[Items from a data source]
(** C1 fails on the code: "report.csv", of the allowed type text/csv, is
    relayed by a handler that has no archive directory.  The copy succeeds
    and the descriptor is not None, the source file is removed, and the
    History table stays empty: [update_history] is called in the archiving
    branch only. *)
Theorem process_added_without_archive_dir_saves_no_row :
  fst (put Scenario.env_plain Scenario.handler_delete "report.csv" "text/csv"
         Scenario.world)
  = Ok (PutPair
          (Some {| fi_path := "/data/in"; fi_filename := "report.csv";
                   fi_size := 120; fi_timestamp := 1000;
                   fi_archive_filename := None |})
          (PStr "/remote/in"))
  /\ fst (process_added Scenario.env_plain Scenario.TX_SENT Scenario.handler_delete
            (Scenario.created "/data/in/report.csv") Scenario.world) = Ok tt
  /\ trace_after (process_added Scenario.env_plain Scenario.TX_SENT
                    Scenario.handler_delete
                    (Scenario.created "/data/in/report.csv") Scenario.world)
     = [Connected "edc.example.org";
        Copied "/data/in/report.csv" "/remote/in/report.csv";
        Removed "/data/in/report.csv"]
  /\ rows_after (process_added Scenario.env_plain Scenario.TX_SENT
                   Scenario.handler_delete
                   (Scenario.created "/data/in/report.csv") Scenario.world)
     = [].
Proof. repeat split; vm_compute; reflexivity. Qed.


(** C2 fails on the code: with [mime_types] None, the test
    [mime_type in self.mime_types] is evaluated first and raises a
    [TypeError]; "report.csv" is neither copied nor removed nor recorded. *)
Theorem process_added_without_allow_set_raises :
  mime_types Scenario.handler_accept_all = None
  /\ fst (process_added Scenario.env_plain Scenario.TX_SENT Scenario.handler_accept_all
            (Scenario.created "/data/in/report.csv") Scenario.world)
     = Raise (Exn TypeError "argument of type 'NoneType' is not iterable")
  /\ trace_after (process_added Scenario.env_plain Scenario.TX_SENT
                    Scenario.handler_accept_all
                    (Scenario.created "/data/in/report.csv") Scenario.world)
     = [Connected "edc.example.org"]
  /\ rows_after (process_added Scenario.env_plain Scenario.TX_SENT
                   Scenario.handler_accept_all
                   (Scenario.created "/data/in/report.csv") Scenario.world)
     = []
  /\ files_after (process_added Scenario.env_plain Scenario.TX_SENT
                    Scenario.handler_accept_all
                    (Scenario.created "/data/in/report.csv") Scenario.world)
       !! "/data/in/report.csv"
     = Some Scenario.report.
Proof. repeat split; vm_compute; reflexivity. Qed.

(** C3 fails on the code: "report.csv" is deleted after it has been
    classified.  [put] returns None where a pair is expected, and
    [process_added] raises a [TypeError] when it unpacks the result.
    Nothing is archived, removed or recorded.  When the transport reports a
    directory instead, [put] does return a pair with a None descriptor and
    the event ends quietly. *)
Theorem process_added_vanished_source_raises :
  fst (put Scenario.env_vanish Scenario.handler_archive "report.csv" "text/csv"
         (init_world ∅ 5000))
  = Ok PutNone
  /\ fst (process_added Scenario.env_vanish Scenario.TX_SENT Scenario.handler_archive
            (Scenario.created "/data/in/report.csv") Scenario.world)
     = Raise (Exn TypeError "cannot unpack non-iterable NoneType object")
  /\ trace_after (process_added Scenario.env_vanish Scenario.TX_SENT
                    Scenario.handler_archive
                    (Scenario.created "/data/in/report.csv") Scenario.world)
     = [Connected "edc.example.org"]
  /\ rows_after (process_added Scenario.env_vanish Scenario.TX_SENT
                   Scenario.handler_archive
                   (Scenario.created "/data/in/report.csv") Scenario.world)
     = []
  /\ process_added Scenario.env_directory Scenario.TX_SENT Scenario.handler_archive
       (Scenario.created "/data/in/report.csv") Scenario.world
     = (Ok tt, log (Connected "edc.example.org") Scenario.world).
Proof. repeat split; vm_compute; reflexivity. Qed.

(** ** Destination subfolders (C7) *)

(** On a fresh instance [destination_subdir] has three possible outcomes,
    and none of them is the path of a rule's subfolder: an
    [AttributeError] when a rule exists for the base destination, the empty
    inner dict when the key is the base destination itself, and the base
    destination otherwise. *)
Lemma destination_subdir_fresh env self key files now :
  let r := fst (destination_subdir env self key (init_world files now)) in
  (exists msg, r = Raise (Exn AttributeError msg))
  \/ (key = destination_dir self /\ r = Ok (SubMap ∅))
  \/ r = Ok (SubPath (destination_dir self)).
Proof.
  unfold destination_subdir, destination_subdirs. run_M.
  cbn [init_world _destination_subdirs].
  rewrite lookup_empty. cbn [negb].
  destruct (List.filter _ (remote_folder_rows env)) as [|rule rest].
  - cbn. destruct (decide (destination_dir self = key)) as [<-|Hne].
    + rewrite lookup_singleton_eq. right. left. split; reflexivity.
    + rewrite lookup_singleton_ne by assumption. cbn. right. right. reflexivity.
  - left. cbn [for_each]. run_M.
    destruct (remote_folder env); cbn; eexists; reflexivity.
Qed.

> **About this task**:
Give the entries again exactly, every one.

> **Finished exercise**:
(** C1 fails on the code: "report.csv", of the allowed type text/csv, is
    relayed by a handler that has no archive directory.  The copy succeeds
    and the descriptor is not None, the source file is removed, and the
    History table stays empty: [update_history] is called in the archiving
    branch only. *)
Theorem process_added_without_archive_dir_saves_no_row :
  fst (put Scenario.env_plain Scenario.handler_delete "report.csv" "text/csv"
         Scenario.world)
  = Ok (PutPair
          (Some {| fi_path := "/data/in"; fi_filename := "report.csv";
                   fi_size := 120; fi_timestamp := 1000;
                   fi_archive_filename := None |})
          (PStr "/remote/in"))
  /\ fst (process_added Scenario.env_plain Scenario.TX_SENT Scenario.handler_delete
            (Scenario.created "/data/in/report.csv") Scenario.world) = Ok tt
  /\ trace_after (process_added Scenario.env_plain Scenario.TX_SENT
                    Scenario.handler_delete
                    (Scenario.created "/data/in/report.csv") Scenario.world)
     = [Connected "edc.example.org";
        Copied "/data/in/report.csv" "/remote/in/report.csv";
        Removed "/data/in/report.csv"]
  /\ rows_after (process_added Scenario.env_plain Scenario.TX_SENT
                   Scenario.handler_delete
                   (Scenario.created "/data/in/report.csv") Scenario.world)
     = [].
Proof. repeat split; vm_compute; reflexivity. Qed.


(** C2 fails on the code: with [mime_types] None, the test
    [mime_type in self.mime_types] is evaluated first and raises a
    [TypeError]; "report.csv" is neither copied nor removed nor recorded. *)
Theorem process_added_without_allow_set_raises :
  mime_types Scenario.handler_accept_all = None
  /\ fst (process_added Scenario.env_plain Scenario.TX_SENT Scenario.handler_accept_all
            (Scenario.created "/data/in/report.csv") Scenario.world)
     = Raise (Exn TypeError "argument of type 'NoneType' is not iterable")
  /\ trace_after (process_added Scenario.env_plain Scenario.TX_SENT
                    Scenario.handler_accept_all
                    (Scenario.created "/data/in/report.csv") Scenario.world)
     = [Connected "edc.example.org"]
  /\ rows_after (process_added Scenario.env_plain Scenario.TX_SENT
                   Scenario.handler_accept_all
                   (Scenario.created "/data/in/report.csv") Scenario.world)
     = []
  /\ files_after (process_added Scenario.env_plain Scenario.TX_SENT
                    Scenario.handler_accept_all
                    (Scenario.created "/data/in/report.csv") Scenario.world)
       !! "/data/in/report.csv"
     = Some Scenario.report.
Proof. repeat split; vm_compute; reflexivity. Qed.

(** C3 fails on the code: "report.csv" is deleted after it has been
    classified.  [put] returns None where a pair is expected, and
    [process_added] raises a [TypeError] when it unpacks the result.
    Nothing is archived, removed or recorded.  When the transport reports a
    directory instead, [put] does return a pair with a None descriptor and
    the event ends quietly. *)
Theorem process_added_vanished_source_raises :
  fst (put Scenario.env_vanish Scenario.handler_archive "report.csv" "text/csv"
         (init_world ∅ 5000))
  = Ok PutNone
  /\ fst (process_added Scenario.env_vanish Scenario.TX_SENT Scenario.handler_archive
            (Scenario.created "/data/in/report.csv") Scenario.world)
     = Raise (Exn TypeError "cannot unpack non-iterable NoneType object")
  /\ trace_after (process_added Scenario.env_vanish Scenario.TX_SENT
                    Scenario.handler_archive
                    (Scenario.created "/data/in/report.csv") Scenario.world)
     = [Connected "edc.example.org"]
  /\ rows_after (process_added Scenario.env_vanish Scenario.TX_SENT
                   Scenario.handler_archive
                   (Scenario.created "/data/in/report.csv") Scenario.world)
     = []
  /\ process_added Scenario.env_directory Scenario.TX_SENT Scenario.handler_archive
       (Scenario.created "/data/in/report.csv") Scenario.world
     = (Ok tt, log (Connected "edc.example.org") Scenario.world).
Proof. repeat split; vm_compute; reflexivity. Qed.

(** ** Destination subfolders (C7) *)

(** On a fresh instance [destination_subdir] has three possible outcomes,
    and none of them is the path of a rule's subfolder: an
    [AttributeError] when a rule exists for the base destination, the empty
    inner dict when the key is the base destination itself, and the base
    destination otherwise. *)
Lemma destination_subdir_fresh env self key files now :
  let r := fst (destination_subdir env self key (init_world files now)) in
  (exists msg, r = Raise (Exn AttributeError msg))
  \/ (key = destination_dir self /\ r = Ok (SubMap ∅))
  \/ r = Ok (SubPath (destination_dir self)).
Proof.
  unfold destination_subdir, destination_subdirs. run_M.
  cbn [init_world _destination_subdirs].
  rewrite lookup_empty. cbn [negb].
  destruct (List.filter _ (remote_folder_rows env)) as [|rule rest].
  - cbn. destruct (decide (destination_dir self = key)) as [<-|Hne].
    + rewrite lookup_singleton_eq. right. left. split; reflexivity.
    + rewrite lookup_singleton_ne by assumption. cbn. right. right. reflexivity.
  - left. cbn [for_each]. run_M.
    destruct (remote_folder env); cbn; eexists; reflexivity.
Qed.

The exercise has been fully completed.